The name change was more or less required by our label (Sensory Records). Even though we were free to keep the name we were strongly encouraged to change it since at least in the States a lot of people wouldn't take a new prog band with a name ending with an 'X' seriously. I figure the reason is obvious.
You play live a lot. Is there a big difference between NovAct on stage and NovAct on CD?
Hmmm, there are some very specific differences. The most prominent is that live we only have one singer. So we cannot mimic the multi-vocals of the CD. We are working on that by the way but today that is still the case. Moreover we are more raw and energetic than the CD conveys. The life show is really all about energy and power while in our CD we really have room for the subtle emotions that come with such a crisp production.
The band has a record deal with the label Sensory. How does a Dutch band end up with a label from America?
That's quite an uncanny story by itself. It actually almost went like a teenage rock band dream story. We got out the promo (misunderstood 2003); within a week we sent copies to a lot of magazines, labels and festivals. With the same week we got an invitation for HeadWay 2003 via Dennis Leeflang (who did an awful lot of other great things for us!) and just after finishing our gig at Headway I was approached by Claus Jensen (Intromental) who told me that Sensory knew of the promo and was interested. I think he had to repeat that about three times before I believed what I was hearing. And to make a long story short: from there onwards we got signed by Sensory.
Technical metal is still pretty much popular with a lot of metal fans. How do you see your chances when it comes to an international break-through?
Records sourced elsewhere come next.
(** ** Updates *)
Lemma wf_update b w v :
  wf b -> in_u 64 v -> 0 <= w < n_words b ->
  (forall k, 0 <= k < 64 -> n_bits b <= 64 * w + k -> Z.testbit v k = false) ->
  wf (with_arr (wr w v (arr b)) b).
Proof.
  intros Hb Hv Hw Hclean. destruct Hb as [Hn Hnw Hl Hlast Ha Hc]. constructor; cbn; try done.
  - intros k. rewrite rd_wr. by destruct (w =? k).
  - intros i Hi. unfold bit. cbn. rewrite rd_wr. destruct (Z.eqb_spec w (i / 64)) as [->|]; [|by apply Hc].
    destruct (index_word i) as [E Hk]. apply Hclean; [done|lia].
Qed.
Lemma bit_update b w v i :
  bit (with_arr (wr w v (arr b)) b) i = if w =? i / 64 then Z.testbit v (i mod 64) else bit b i.
Proof. unfold bit. cbn. rewrite rd_wr. by destruct (w =? i / 64). Qed.
Lemma one_bit k j : 0 <= k -> Z.testbit (1 << k) j = (j =? k).
Proof.
  intros Hk. rewrite Z.shiftl_1_l. destruct (Z.eqb_spec j k) as [->|]; [by apply Z.pow2_bits_true|].
  by apply Z.pow2_bits_false.
Qed.
Lemma index_eq i j : (i / 64 =? j / 64) && (j mod 64 =? i mod 64) = (i =? j).
Proof.
  destruct (Z.eqb_spec i j) as [->|Hne]; [by rewrite !Z.eqb_refl|]. apply andb_false_iff.
  destruct (Z.eqb_spec (i / 64) (j / 64)); [right|by left]. apply Z.eqb_neq. pose proof (index_word i). pose proof (index_word j). lia.
Qed.
(** What an update of index [i] to [v] does: the other bits stay. *)
Definition updated (i : Z) (v : bool) (b b' : sim_bitvec) : Prop :=
  wf b' /\ n_bits b' = n_bits b /\ forall j, bit b' j = if j =? i then v else bit b j.
Lemma update_index b i v x :
  wf b -> 0 <= i < n_bits b -> in_u 64 x ->
  (forall k, 0 <= k < 64 -> Z.testbit x k = if k =? i mod 64 then v else Z.testbit (arr b).[i / 64] k) ->
  updated i v b (with_arr (wr (i / 64) x (arr b)) b).
Proof.
  intros Hb Hi Hx Hbit. destruct (index_word i) as [Ei Hki]. split; [|split; [done|]].
  - apply wf_update; [done..| |].
    + pose proof (words_cover b Hb). lia.
    + intros k Hk Hpast. rewrite Hbit by done. destruct (Z.eqb_spec k (i mod 64)); [lia|].
      rewrite <- bit_word by done. by apply wf_clean.
  - intros j. rewrite bit_update. destruct (index_word j) as [_ Hkj]. pose proof (index_eq i j) as Hij.
    rewrite (Z.eqb_sym i j) in Hij. rewrite <- Hij. destruct (Z.eqb_spec (i / 64) (j / 64)) as [E|]; [|done].
    cbn [andb]. rewrite Hbit by done. rewrite E. done.
Qed.
Lemma set_bit_ok b i : wf b -> 0 <= i < n_bits b -> exists b', set_bit i b = Ok b' /\ updated i true b b'.
Proof.
  intros Hb Hi. destruct (index_word i) as [_ Hk]. unfold set_bit. destruct (Z.leb_spec (n_bits b) i); [lia|].
  rewrite word_inside by done. cbn [mbind result_bind]. unfold bpw. eexists; split; [done|]. pose proof (wf_arr b Hb (i / 64)) as Hv.
  apply update_index; [done..| |].
  - apply in_u_lor; [lia|done|]. apply (in_u_shl 64 1); [lia..|done].
  - intros k Hkr. rewrite Z.lor_spec, one_bit by lia. by destruct (k =? i mod 64); rewrite ?orb_true_r, ?orb_false_r.
Qed.
Lemma clear_bit_ok b i : wf b -> 0 <= i < n_bits b -> exists b', clear_bit i b = Ok b' /\ updated i false b b'.
Proof.
  intros Hb Hi. destruct (index_word i) as [_ Hk]. unfold clear_bit. destruct (Z.leb_spec (n_bits b) i); [lia|].
  rewrite word_inside by done. cbn [mbind result_bind]. unfold bpw. eexists; split; [done|]. pose proof (wf_arr b Hb (i / 64)) as Hv.
  apply update_index; [done..| |].
  - by apply in_u_land_l.
  - intros k Hkr. rewrite Z.land_spec, testbit_wrapu, Z.lnot_spec, one_bit by lia.
    destruct (Z.ltb_spec k 64); [|lia]. by destruct (k =? i mod 64); cbn; rewrite ?andb_false_r, ?andb_true_r.
Qed.
Lemma get_bit_ok b i : wf b -> 0 <= i < n_bits b -> get_bit i b = Ok (bit b i).
Proof. intros Hb Hi. unfold get_bit. by rewrite word_inside. Qed.
Lemma updated_members i v b b' :
  0 <= i < n_bits b -> updated i v b b' ->
  members b' = if v then {[i]} ∪ members b else members b ∖ {[i]}.
Proof.
  intros Hi (_ & Hn & Hbit). apply set_eq. intros j. rewrite elem_members, Hn, Hbit.
  destruct v; rewrite ?elem_of_union, ?elem_of_difference, elem_of_singleton, elem_members;
    destruct (Z.eqb_spec j i); intuition congruence.
Qed.
Lemma new_bitvec_ok n :
  0 <= n < 2 ^ 62 -> exists b, new_bitvec n = Ok b /\ wf b /\ n_bits b = n /\ members b = ∅.
Proof.
  intros Hn. assert (exists l, ln2 n = Ok l) as [l Hl].
  { destruct (doubling_ends doubling_fuel n 0) as (l & Hl & _); [lia | lia | done | lia |].
    change (2 ^ 0) with 1 in Hl. exists l. unfold ln2. by rewrite Hl. }
  unfold new_bitvec. rewrite Hl. cbn [mbind result_bind]. eexists; split; [done|].
  assert (forall i, bit (mk_bitvec n (u64 (n + bpw - 1) / bpw) l (u64 (n - 1)) ∅) i = false) as Hz.
  { intros i. unfold bit. cbn. rewrite rd_empty. apply Z.bits_0. }
  split; [constructor; cbn; try done|split; [done|]].
  - unfold bpw. rewrite wrapu_id by (unfold in_u; lia). f_equal. lia.
  - intros w. by rewrite rd_empty.
  - apply set_eq. intros i. rewrite elem_members, Hz, elem_of_empty. intuition congruence.
Qed.

(** ** Counting *)
Definition ones_below (b : sim_bitvec) (n : nat) : list Z := List.filter (bit b) (map Z.of_nat (seq 0 n)).
Lemma count_from (p q : Z -> bool) (m s n : nat) :
  (forall k, (s <= k < s + n)%nat -> p (Z.of_nat (m + k)) = q (Z.of_nat k)) ->
  Z.of_nat (length (List.filter p (map Z.of_nat (seq (m + s) n)))) = foldr (fun i c => Z.b2z (q i) + c) 0 (map Z.of_nat (seq s n)).
Proof.
  revert s. induction n as [|n IH]; intros s H; [done|].
  cbn [seq map foldr List.filter]. rewrite H by lia. rewrite <- (IH (S s)) by (intros; apply H; lia).
  rewrite Nat.add_succ_r. destruct (q (Z.of_nat s)); cbn [length Z.b2z]; lia.
Qed.
Lemma count_bits (p q : Z -> bool) (m n : nat) :
  (forall k, 0 <= k < Z.of_nat n -> p (Z.of_nat m + k) = q k) ->
  Z.of_nat (length (List.filter p (map Z.of_nat (seq m n)))) = foldr (fun i c => Z.b2z (q i) + c) 0 (map Z.of_nat (seq 0 n)).
Proof.
  intros Hpq. rewrite <- (Nat.add_0_r m) at 1. apply count_from. intros k Hk. rewrite Nat2Z.inj_add. apply Hpq. lia.
Qed.
Lemma count_words b (m : nat) :
  Z.of_nat m < 2 ^ 57 ->
  foldl (fun c w => u64 (c + builtin_popcountll (arr b).[w])) 0 (map Z.of_nat (seq 0 m))
  = Z.of_nat (length (ones_below b (m * 64))).
Proof.
  intros Hm. induction m as [|m IH]; [done|]. rewrite seq_S, map_app, foldl_app, IH by lia. cbn [map foldl Nat.add].
  unfold ones_below. replace (S m * 64)%nat with (m * 64 + 64)%nat by lia. rewrite seq_app, map_app, List.filter_app, length_app, Nat2Z.inj_add.
  rewrite (count_bits (bit b) (Z.testbit (arr b).[Z.of_nat m]) (0 + m * 64) 64).
  2: { intros k Hk. replace (Z.of_nat (0 + m * 64) + k) with (64 * Z.of_nat m + k) by lia. by apply bit_word. }
  apply (wrapu_id 64). unfold in_u. fold bit_list. fold (builtin_popcountll (arr b).[Z.of_nat m]).
  assert (0 <= builtin_popcountll (arr b).[Z.of_nat m] <= 64) as Hp.
  { unfold builtin_popcountll. rewrite <- (count_bits (Z.testbit (arr b).[Z.of_nat m]) _ 0 64) by done.
    pose proof (filter_length_le (Z.testbit (arr b).[Z.of_nat m]) (map Z.of_nat (seq 0 64))) as H.
    rewrite length_map, length_seq in H. lia. }
  pose proof (filter_length_le (bit b) (map Z.of_nat (seq 0 (m * 64)))) as H. rewrite length_map, length_seq in H. lia.
Qed.
Lemma size_members b : Z.of_nat (size (members b)) = Z.of_nat (length (ones_below b (Z.to_nat (n_bits b)))).
Proof.
  unfold members. rewrite size_list_to_set; [done|]. apply NoDup_ListNoDup, List.NoDup_filter, NoDup_ListNoDup.
  unfold indices. apply (NoDup_fmap_2 Z.of_nat), NoDup_seq.
Qed.
Lemma popcount_ok b :
  wf b -> popcount b = if n_bits b mod 64 =? 0 then Ok (Z.of_nat (size (members b))) else Stop HostExit.
Proof.
  intros Hb. pose proof (words_cover b Hb) as Hc. pose proof (wf_bits b Hb) as Hn. unfold popcount, bpw.
  rewrite wrapu_id by (unfold in_u; lia).
  destruct (Z.eqb_spec (64 * n_words b) (n_bits b)) as [E|Hne]; cbn [negb].
  - rewrite <- E, Z.mul_comm, Z.mod_mul by done. cbn [Z.eqb]. f_equal. unfold words. rewrite count_words by lia.
    rewrite size_members, <- E. do 3 f_equal. lia.
  - destruct (Z.eqb_spec (n_bits b mod 64) 0); [|done]. pose proof (index_word (n_bits b)). lia.
Qed.
Lemma equal_ok b b' : wf b -> wf b' -> equal b b' = true <-> n_bits b = n_bits b' /\ members b = members b'.
Proof.
  intros Hb Hb'. unfold equal. split.
  - destruct (Z.eqb_spec (n_bits b) (n_bits b')) as [En|]; [|done]. cbn [negb orb].
    destruct (negb (n_words b =? n_words b') || negb (ln2_bits b =? ln2_bits b')); [done|]. intros Hall. rewrite forallb_forall in Hall.
    split; [done|]. apply set_eq. intros i. rewrite !elem_members, <- En.
    assert (0 <= i < n_bits b -> bit b i = bit b' i) as H;
      [|by split; intros [Hi Hm]; specialize (H Hi); rewrite H in *].
    intros Hi. pose proof (words_cover b Hb). destruct (index_word i). unfold bit.
    specialize (Hall (i / 64)). rewrite <- list_elem_of_In in Hall. apply Z.eqb_eq in Hall; [by rewrite Hall|].
    apply elem_indices. lia.
  - intros [En Em]. pose proof (wf_words b Hb) as Hw. pose proof (wf_words b' Hb') as Hw'. rewrite <- En in Hw'.
    pose proof (wf_ln2 b Hb) as Hl. pose proof (wf_ln2 b' Hb') as Hl'. rewrite <- En, Hl in Hl'. injection Hl' as Hl'.
    rewrite En, Hw, Hw', Hl', !Z.eqb_refl. cbn [negb orb]. apply forallb_forall. intros w Hin. apply Z.eqb_eq, Z.bits_inj'. intros k Hk.
    destruct (Z.lt_ge_cases k 64) as [Hlt|]; [|by rewrite !(in_u_testbit 64) by (done || by apply wf_arr)].
    rewrite <- !bit_word by lia. apply eq_true_iff_eq.
    destruct (Z.lt_ge_cases (64 * w + k) (n_bits b)) as [Hi|Hi]; [|by rewrite !wf_clean by (done || lia)].
    apply list_elem_of_In, elem_indices in Hin. pose proof (elem_members b (64 * w + k)) as H1. rewrite Em, elem_members, <- En in H1.
    assert (0 <= 64 * w + k < n_bits b) by lia. tauto.
Qed.

(** ** Searches, a word at a time *)
Lemma first_from_cut p i m n :
  (forall j, i + Z.of_nat m <= j < i + Z.of_nat n -> p j = false) -> (m <= n)%nat -> first_from p i n = first_from p i m.
Proof.
  intros Hp Hmn. destruct (first_from p i m) as [k|] eqn:E.
  - apply first_from_Some in E as (Hr & Hk & Hlt). apply first_from_is; auto; lia.
  - apply first_from_None. intros j Hj. destruct (Z.lt_ge_cases j (i + Z.of_nat m)); [|apply Hp; lia].
    apply (proj1 (first_from_None p i m) E). lia.
Qed.
Lemma search_found p lo hi k :
  lo <= k < hi -> p k = true -> (forall j, lo <= j < k -> p j = false) -> search p lo hi = k.
Proof. intros Hk Hp Hlt. unfold search. by rewrite (first_from_is p lo _ k) by (done || lia). Qed.
Lemma search_none p lo hi : (forall j, lo <= j < hi -> p j = false) -> search p lo hi = -1.
Proof. intros Hp. unfold search. rewrite (proj2 (first_from_None p lo _)); [done|]. intros j Hj. apply Hp. lia. Qed.
(** One step of the loop over the words: the word decides, or has nothing. *)
Definition word_ok (p : Z -> bool) (hi w : Z) (r : option Z) : Prop :=
  match r with
  | Some k => k = search p (64 * w) hi
  | None => forall j, 64 * w <= j < 64 * w + 64 -> p j = false
  end.
Lemma scan_search p f w hi n :
  (forall j, hi <= j -> p j = false) -> hi <= 64 * (w + Z.of_nat n) ->
  (forall v, w <= v < w + Z.of_nat n -> word_ok p hi v (f v)) ->
  scan f w n = search p (64 * w) hi.
Proof.
  intros Hhi. revert w. induction n as [|n IH]; intros w Hw Hf; cbn [scan].
  - symmetry. apply search_none. intros j Hj. lia.
  - pose proof (Hf w ltac:(lia)) as H. destruct (f w) as [k|]; [done|]. cbn [word_ok] in H.
    rewrite IH; [|lia | intros v Hv; apply Hf; lia].
    destruct (first_from p (64 * (w + 1)) (Z.to_nat (hi - 64 * (w + 1)))) as [k|] eqn:E; unfold search at 1; rewrite E; cbn.
    + apply first_from_Some in E as (Hr & Hk & Hlt). symmetry. apply search_found; [lia | done |].
      intros j Hj. destruct (Z.lt_ge_cases j (64 * w + 64)); [apply H; lia | apply Hlt; lia].
    + symmetry. apply search_none. intros j Hj. destruct (Z.lt_ge_cases j (64 * w + 64)); [apply H; lia|].
      apply (proj1 (first_from_None _ _ _) E). lia.
Qed.
(** [ffsl]: the lowest set bit. *)
Lemma ffsl_ok v :
  in_u 64 v -> v <> 0 ->
  0 <= builtin_ffsl v - 1 < 64 /\ Z.testbit v (builtin_ffsl v - 1) = true /\
  forall k, 0 <= k < builtin_ffsl v - 1 -> Z.testbit v k = false.
Proof.
  intros Hv Hne. unfold builtin_ffsl. destruct (first_from (Z.testbit v) 0 64) as [k|] eqn:E.
  - apply first_from_Some in E as (Hr & Hk & Hlt). rewrite Z.add_simpl_r. repeat split; [lia..|done|]. exact Hlt.
  - destruct Hne. apply Z.bits_inj'. intros i Hi. rewrite Z.bits_0. destruct (Z.lt_ge_cases i 64).
    + apply (proj1 (first_from_None _ _ _) E). lia.
    + by apply (in_u_testbit 64).
Qed.
Lemma small_index w k : 0 <= 64 * w + k < 2 ^ 62 + 64 -> u64 (bpw * w + k) = 64 * w + k /\ s64 (64 * w + k) = 64 * w + k.
Proof. intros H. unfold bpw. rewrite wrapu_id by (unfold in_u; lia). split; [done|]. apply wraps_id; [lia|unfold in_s; lia]. Qed.
Lemma small_word w : 0 <= 64 * w < 2 ^ 62 + 64 -> s64 (u64 (bpw * w)) = 64 * w.
Proof. intros H. unfold bpw. rewrite wrapu_id by (unfold in_u; lia). apply wraps_id; [lia|unfold in_s; lia]. Qed.
(** The lowest set bit of word [w], compared with the length. *)
Lemma word_first p b w v :
  wf b -> 0 <= w < n_words b -> in_u 64 v -> v <> 0 ->
  (forall k, 0 <= k < 64 -> 64 * w + k < n_bits b -> p (64 * w + k) = Z.testbit v k) ->
  let i := u64 (bpw * w + (builtin_ffsl v - 1)) in
  (i < n_bits b -> s64 i = search p (64 * w) (n_bits b)) /\
  (n_bits b <= i -> forall j, 64 * w <= j < n_bits b -> j < 64 * w + 64 -> p j = false).
Proof.
  intros Hb Hw Hv Hne Hp. destruct (ffsl_ok v Hv Hne) as (Hr & Ht & Hlt). pose proof (words_cover b Hb). pose proof (wf_bits b Hb).
  destruct (small_index w (builtin_ffsl v - 1)) as [-> Es]; [lia|]. cbv zeta. split.
  - intros Hi. rewrite Es. symmetry. apply search_found; [lia | by rewrite Hp |].
    intros j Hj. replace j with (64 * w + (j - 64 * w)) by lia. rewrite Hp by lia. apply Hlt. lia.
  - intros Hi j Hj Hj'. replace j with (64 * w + (j - 64 * w)) by lia. rewrite Hp by lia. apply Hlt. lia.
Qed.
Lemma word_zero b w k : (arr b).[w] = 0 -> 64 * w <= k < 64 * w + 64 -> bit b k = false.
Proof. intros E Hk. replace k with (64 * w + (k - 64 * w)) by lia. by rewrite bit_word, E, Z.bits_0 by lia. Qed.
Lemma word_set b w k : (arr b).[w] = all_ones -> 64 * w <= k < 64 * w + 64 -> bit b k = true.
Proof.
  intros E Hk. replace k with (64 * w + (k - 64 * w)) by lia. rewrite bit_word, E by lia.
  change all_ones with (Z.ones 64). apply Z.ones_spec_low. lia.
Qed.
Definition free (b : sim_bitvec) (i : Z) : bool := (i <? n_bits b) && negb (bit b i).
Lemma free_past b j : n_bits b <= j -> free b j = false.
Proof. intros Hj. unfold free. by destruct (Z.ltb_spec j (n_bits b)); [lia|]. Qed.
Lemma lnot_bits v k : 0 <= k < 64 -> Z.testbit (u64 (.~ v)) k = negb (Z.testbit v k).
Proof. intros Hk. rewrite testbit_wrapu, Z.lnot_spec by lia. by destruct (Z.ltb_spec k 64); [|lia]. Qed.
Lemma lnot_zero v : in_u 64 v -> v <> all_ones -> u64 (.~ v) <> 0.
Proof.
  intros Hv Hne E. apply Hne. change all_ones with (Z.ones 64). apply Z.bits_inj'. intros i Hi.
  destruct (Z.lt_ge_cases i 64) as [Hlt|].
  - pose proof (lnot_bits v i ltac:(lia)) as H. rewrite E, Z.bits_0 in H. rewrite Z.ones_spec_low by lia. by destruct (Z.testbit v i).
  - rewrite (in_u_testbit 64), Z.ones_spec_high by (done || lia). done.
Qed.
We're still not sure if our music is considered technical metal. As far as virtuosity is concerned, we are not compared with bands like Sun Caged and Dream Theater. We really like to focus on the song rather than the musical 'marksmanship'. And we hope to reach a larger audience with that. Still I think that because prog metal is such a tight niche, you get much sooner known internationally than in other genres but then again, mostly only to real prog fans. It's really hard to estimate our chances. But having signed with an American label should do something. At least the do some international promotion. We wait patiently…
Why do you think that there are not so many bands in The Netherlands who play the same kind of music as you do? And to elaborate on that: which challenges does a Dutch prog band has to overcome?
Hmm, of course Holland is quite small. But besides that I simply think that the average young musicians is not exposed enough to prog metal. I think that compared to other styles it might also appeal much less to younger people. Maybe another reason is because it's a bit harder to master real prog and probably takes much more practice to reach a level at which you can play a decent piece of prog. And maybe the most important of all: the average audience is not waiting for prog (rather for U2 and Marco Borsato which is perfectly fine by me hehehe).
Any short term plans? And what about long term ambitions?
Well, the short term plans are touring with After Forever, which will happen coming September. After that we hope to release a second CD, and meanwhile we'll try our best to play live as much as possible and create a solid fanbase.